The tone went a little more serious and a second nurse entered the room. The shift reminded me a little of the “sterile cockpit” concept that pilots adopt. When on the approach phase of a flight, where the margin for error narrows, a captain and copilot cut out the small talk and focus serious attention to the task of landing the plane. In a similarly professional manner, one nurse held a clipboard and a syringe side-by-side and read aloud the label on each one: Name, number, dosage and content. The second nurse repeated and confirmed what the first nurse had read. I thought perhaps next they would each pull out a red key and arm a missile. But then dad spoke up from his recliner on cue: Name and number. Check.
Dad’s chemo was not the frightening conglomeration I had imagined. Neither was it as benign as a Tylenol. The nurse handled the small syringe of clear fluid with care, commenting to dad how the chemical could injure his skin (or hers) if it were to spill. She said it in such a way that I thought she didn’t mean to say it. Perhaps this is true in any hospital, but in a cancer center the strange mix of normal life and pending mortality must always be present, even if only whispered. As the chemo made its way through dad’s body, two young women in the nurses’ station outside his door were chatting about their resumes, thinking about their futures. I was thinking about dad’s future. And dad was thinking about only one thing–where to go out for dinner. He asked me to get the nurse to un-tether him and I stepped out to inquire. “He says he’s ready to go,” I said as if asking permission, with a shrug in my shoulders. And the nurse smiled at me as if she and dad shared a secret that I was too new to understand. For him, the chemo was a gift. As was the day. In fact, every hour.
We crossed the river again after sunset but the bridge was just a string of lights. It seemed less ominous in the dark as we joined the flow of traffic to the Jersey side. I watched dad from the back seat as he put on a surgical mask. The chemo would soon be delivering a blow to his immune system and the mask was a simple precaution, like sleeping under a mosquito net in the Congo. I wondered what those chemicals were doing at that moment, there in the dark. For me, too new to dad’s illness to comprehend it all, this seemed like a hard day. But it’s his routine now. The harrowing trips in and out of the city, the endless IVs and long waits at the hospital, and coming to grips with living a life hanging by a thread–a thread of dangerous molecules in a little syringe injected each week. It could be described as a hard day, but for dad it’s a good day because he is going home. Two trips over the George Washington Bridge are better than one.
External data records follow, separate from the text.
Lemma parse_cidr_range family mask cidr :
  parse_cidr family mask = Some cidr ->
  (family = AF_INET -> cidr <= 32) /\ (family = AF_INET6 -> cidr <= 128).
Proof.
  unfold parse_cidr, AF_INET, AF_INET6. destruct mask as [m|].
  - destruct (negb _); [done|]. destruct (strtoul m 10) as [v rest].
    destruct (negb _ || _ || _) eqn:E; [done|]. intros [= <-].
    apply orb_false_iff in E as [E E2]. apply orb_false_iff in E as [_ E1].
    split; intros ->; lia.
  - repeat case_match; intros; simplify_eq; lia.
Qed.

Lemma strtou_nonneg bits s base : 0 < bits -> 0 < base -> 0 <= fst (strtou bits s base).
Proof.
  intros Hb Hbase. unfold strtou. destruct (strto_subject s base) as [[[neg v] rest]|] eqn:E; [|done].
  simpl. pose proof (Z.pow_pos_nonneg 2 bits).
  case_match; [lia|]. case_match; [apply Z.mod_pos_bound; lia|].
  enough (0 <= v) by done. clear - E Hbase. unfold strto_subject in E.
  repeat case_match; simplify_eq.
  all: match goal with H : scan_digits _ _ ?l = _ |- _ => revert H; generalize l end; intros l Hl.
  all: enough (Hs : forall l acc, 0 <= acc -> 0 <= fst (scan_digits base acc l))
    by (specialize (Hs l 0 ltac:(lia)); rewrite Hl in Hs; exact Hs).
  all: clear - Hbase; induction l as [|c l IH]; intros acc Hacc; simpl; [done|].
  all: unfold digit_in, digit_value; repeat case_match; simplify_eq; simpl; try done; apply IH; nia.
Qed.

Lemma strtoul_nonneg s base : 0 < base -> 0 <= fst (strtoul s base).
Proof.
  intros Hb. apply strtou_nonneg; [|done]. destruct ulong_bits_cases as [-> | ->]; lia.
Qed.

Lemma parse_cidr_nonneg family mask cidr : parse_cidr family mask = Some cidr -> 0 <= cidr.
Proof.
  unfold parse_cidr. destruct mask as [m|]; [|repeat case_match; intros; simplify_eq; lia].
  destruct (negb _); [done|]. pose proof (strtoul_nonneg m 10 ltac:(lia)).
  destruct (strtoul m 10) as [v rest]; simpl in *. case_match; intros; simplify_eq; lia.
Qed.

Lemma parse_entry_wf entry inc a : parse_entry entry = Some (inc, a) -> wf_allowedip a.
Proof.
  unfold parse_entry, entry_prefix.
  set (pre := if Ascii.eqb (cget entry 0) "-" then _ else _).
  assert (Hfl : pre.1.2 = 0 \/ pre.1.2 = WGALLOWEDIP_REMOVE_ME)
    by (subst pre; repeat case_match; simpl; auto).
  destruct pre as [[i fl] m]. simpl in Hfl. destruct (strsep m "/") as [ip mask].
  destruct (parse_ip zero_allowedip ip) as [ok a'] eqn:E. destruct ok; [|done].
  destruct (parse_cidr (aip_family a') mask) as [cidr|] eqn:Ec; [|done]. intros [= _ <-].
  apply parse_ip_wf in E as (Hl & Hb & Hf). pose proof (parse_cidr_nonneg _ _ _ Ec).
  apply parse_cidr_range in Ec as [E4 E6]. split; [done|]. split; [done|].
  split; [simpl; destruct Hf as [Hf|Hf]; [left|right]; (split; [done|])|done].
  - rewrite u8_small; lia.
  - rewrite u8_small; lia.
Qed.

Lemma mapM_entries_wf entries es :
  mapM parse_entry entries = Some es -> Forall wf_allowedip (map snd es).
Proof.
  rewrite mapM_Some. induction 1 as [|e [i a] l l' He _ IH]; simpl; constructor; auto.
  by eapply parse_entry_wf.
Qed.

Lemma flags_after_range f es : 0 <= f < 32 -> 0 <= flags_after f es < 32.
Proof. unfold flags_after. case_match; auto with wgflags. Qed.

Lemma parse_allowedips_wf peer value peer' last' :
  wf_peer peer ->
  parse_allowedips peer (last_ptr (peer_allowedips peer)) value = (true, peer', last') ->
  wf_peer peer' /\ last' = last_ptr (peer_allowedips peer').
Proof.
  intros (Hf & Hpk & Hps & Hk & Ha) E%parse_allowedips_ok.
  destruct (if strlen value =? 0 then _ else _) as [es|] eqn:Ees; [|done].
  destruct E as (_ & -> & ->). split; [|done].
  split; [simpl; apply flags_after_range; auto with wgflags|].
  do 3 (split; [done|]). simpl. apply Forall_app_2; [done|].
  destruct (strlen value =? 0); [by simplify_eq|]. by eapply mapM_entries_wf.
Qed.

(** ** The section automaton *)

(** The invariant of [config_ctx]: the device is well formed and both pointers
    are at the ends of the lists they grow. *)
Definition ctx_inv (ctx : config_ctx) : Prop :=
  wf_device (ctx_device ctx) /\
  ctx_last_peer ctx = last_ptr (dev_peers (ctx_device ctx)) /\
  (is_peer_section ctx = true -> dev_peers (ctx_device ctx) <> []) /\
  match last (dev_peers (ctx_device ctx)) with
  | Some p => ctx_last_allowedip ctx = last_ptr (peer_allowedips p)
  | None => ctx_last_allowedip ctx = None
  end.

Lemma device_line_inv ctx line ctx' :
  ctx_inv ctx -> device_line ctx line = (true, ctx') -> ctx_inv ctx'.
Proof.
  intros ((Hf & Hpub & Hpriv & Hm & Hp & Hps) & Hlp & Hs & Hla). unfold device_line.
  destruct (get_value line (str "ListenPort=")) as [v|].
  { destruct (parse_port _ _ v) as [[ok port] fl] eqn:E. intros [= -> <-].
    apply parse_port_wf in E as [? ?]; [|done..]. unfold ctx_inv; solve_wf. }
  destruct (get_value line (str "FwMark=")) as [v|].
  { destruct (parse_fwmark _ _ v) as [[ok mark] fl] eqn:E. intros [= -> <-].
    apply parse_fwmark_wf in E as [? ?]; [|done..]. unfold ctx_inv; solve_wf. }
  destruct (get_value line (str "PrivateKey=")) as [v|]; [|done].
  destruct (parse_key _ v) as [ok key] eqn:E. intros [= -> <-].
  apply parse_key_wf in E; [|by apply wf_key_length].
  unfold ctx_inv; solve_wf.
Qed.

Lemma peer_line_wf fuel peer line peer' last' :
  wf_peer peer ->
  peer_line fuel peer (last_ptr (peer_allowedips peer)) line = Ret (true, peer', last') ->
  wf_peer peer' /\ last' = last_ptr (peer_allowedips peer').
Proof.
  intros Hwf. pose proof Hwf as (Hf & Hpk & Hps & Hk & Ha). unfold peer_line.
  destruct (get_value line (str "Endpoint=")) as [v|].
  { destruct (parse_endpoint fuel _ v) as [[ok e]| | |]; simpl; [|done..].
    intros [= -> <- <-]. done. }
  destruct (get_value line (str "PublicKey=")) as [v|].
  { destruct (parse_key _ v) as [ok key] eqn:E. intros [= -> <- <-].
    apply parse_key_wf in E; [|by apply wf_key_length]. solve_wf. }
  destruct (get_value line (str "AllowedIPs=")) as [v|].
  { intros [= E]. by eapply parse_allowedips_wf. }
  destruct (get_value line (str "PersistentKeepalive=")) as [v|].
  { destruct (parse_persistent_keepalive _ _ v) as [[ok n] fl] eqn:E. intros [= -> <- <-].
    apply parse_keepalive_wf in E as [? ?]; [|done..]. by split. }
  destruct (get_value line (str "PresharedKey=")) as [v|]; [|done].
  destruct (parse_key _ v) as [ok key] eqn:E. intros [= -> <- <-].
  apply parse_key_wf in E; [|by apply wf_key_length]. solve_wf.
Qed.

Lemma last_lookup_ptr {A} (l : list A) x :
  l <> [] -> last l = Some x -> exists i, last_ptr l = Some i /\ l !! i = Some x.
Proof.
  intros Hn Hx. rewrite last_lookup in Hx. destruct l as [|a l]; [done|].
  exists (length l). by split.
Qed.

Lemma last_insert_last {A} (l : list A) i x :
  last_ptr l = Some i -> last (<[i := x]> l) = Some x.
Proof.
  intros Hi%last_ptr_Some. rewrite last_lookup, length_insert, <- Hi. simpl.
  apply list_lookup_insert_eq. lia.
Qed.

Lemma last_ptr_insert {A} (l : list A) i x : last_ptr (<[i := x]> l) = last_ptr l.
Proof. unfold last_ptr. by rewrite length_insert. Qed.

(** ** Endpoint resolution *)

Definition timeout_ok (t : Z) : Prop := 1000000 <= t <= 20000000.

Lemma next_timeout_ok t : timeout_ok t -> timeout_ok (next_timeout t) /\ t <= next_timeout t.
Proof.
  unfold timeout_ok, next_timeout. intros Ht. rewrite u32_small by lia.
  split; [split|]; try lia; Z.div_mod_to_equations; lia.
Qed.

(** The retry loop with [retries >= 0] and more fuel than retries returns, after
    at most [retries] sleeps, each within the back-off bounds. *)
Lemma resolve_endpoint_spec fuel : forall attempt retries timeout host port,
  timeout_ok timeout ->
  match resolve_endpoint fuel attempt retries timeout host port with
  | Ret (r, sleeps) => Forall timeout_ok sleeps /\
      (0 <= retries -> Z.of_nat (length sleeps) <= retries) /\
      (forall a, r = Some a ->
         getaddrinfo (attempt + length sleeps) (Some host) port = GaiOk a)
  | NoFuel => 0 <= retries -> Z.of_nat fuel <= retries
  | _ => False
  end.
Proof.
  induction fuel as [|fuel IH]; intros attempt retries timeout host port Ht; simpl; [lia|].
  destruct (getaddrinfo attempt (Some host) port) as [r|e] eqn:E.
  { split_and!; [constructor|simpl; lia|]. intros a [= <-]. by rewrite Nat.add_0_r. }
  destruct (_ || _ || _ || ((0 <=? retries) && (retries =? 0))) eqn:Ep.
  { split_and!; [constructor|simpl; lia|done]. }
  apply orb_false_iff in Ep as [_ Ep].
  specialize (IH (S attempt) (if 0 <=? retries then retries - 1 else retries)
    (next_timeout timeout) host port (proj1 (next_timeout_ok timeout Ht))).
  destruct (resolve_endpoint fuel _ _ _ host port) as [[r sl]| | |]; simpl; [|done|done|].
  - destruct IH as (Hs & Hl & Hr). split_and!; [by constructor| |].
    + simpl. intros H0. destruct (Z.leb_spec 0 retries); lia.
    + intros a Ha%Hr. by replace (attempt + S (length sl))%nat with (S attempt + length sl)%nat by lia.
  - intros H0. destruct (Z.leb_spec 0 retries); lia.
Qed.

Lemma timeout_start : timeout_ok 1000000.
Proof. unfold timeout_ok. lia. Qed.

Lemma parse_endpoint_not_null fuel e v : parse_endpoint fuel e v <> NullDeref.
Proof.
  unfold parse_endpoint, parse_dns_retries. repeat (case_match; simpl; try done).
  all: match goal with |- context [resolve_endpoint ?f ?a ?r ?t ?h ?p] =>
    pose proof (resolve_endpoint_spec f a r t h p timeout_start) as Hr;
    destruct (resolve_endpoint f a r t h p) as [[[?|] ?]| | |]; simpl; try done;
    by case_match end.
Qed.

Lemma peer_line_not_null fuel p la line : peer_line fuel p la line <> NullDeref.
Proof.
  unfold peer_line. repeat (case_match; simpl; try done).
  match goal with |- context [parse_endpoint ?f ?e ?v] =>
    pose proof (parse_endpoint_not_null f e v); destruct (parse_endpoint f e v) as [[? ?]| | |] end;
    done.
Qed.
That was last Thursday. Dad’s sitting there again today as I write this. In his regular chair. Left or right hand today Matthew? He’s telling the nurses what a gift that little syringe is. He’s telling everyone how he’s living by grace today, even to the unsuspecting guy in the parking garage. And he’ll cross that bridge again tonight and come home to mom, and a special little guest. Zach’s having a sleep-over at Pop-Pop’s house. And they have big plans.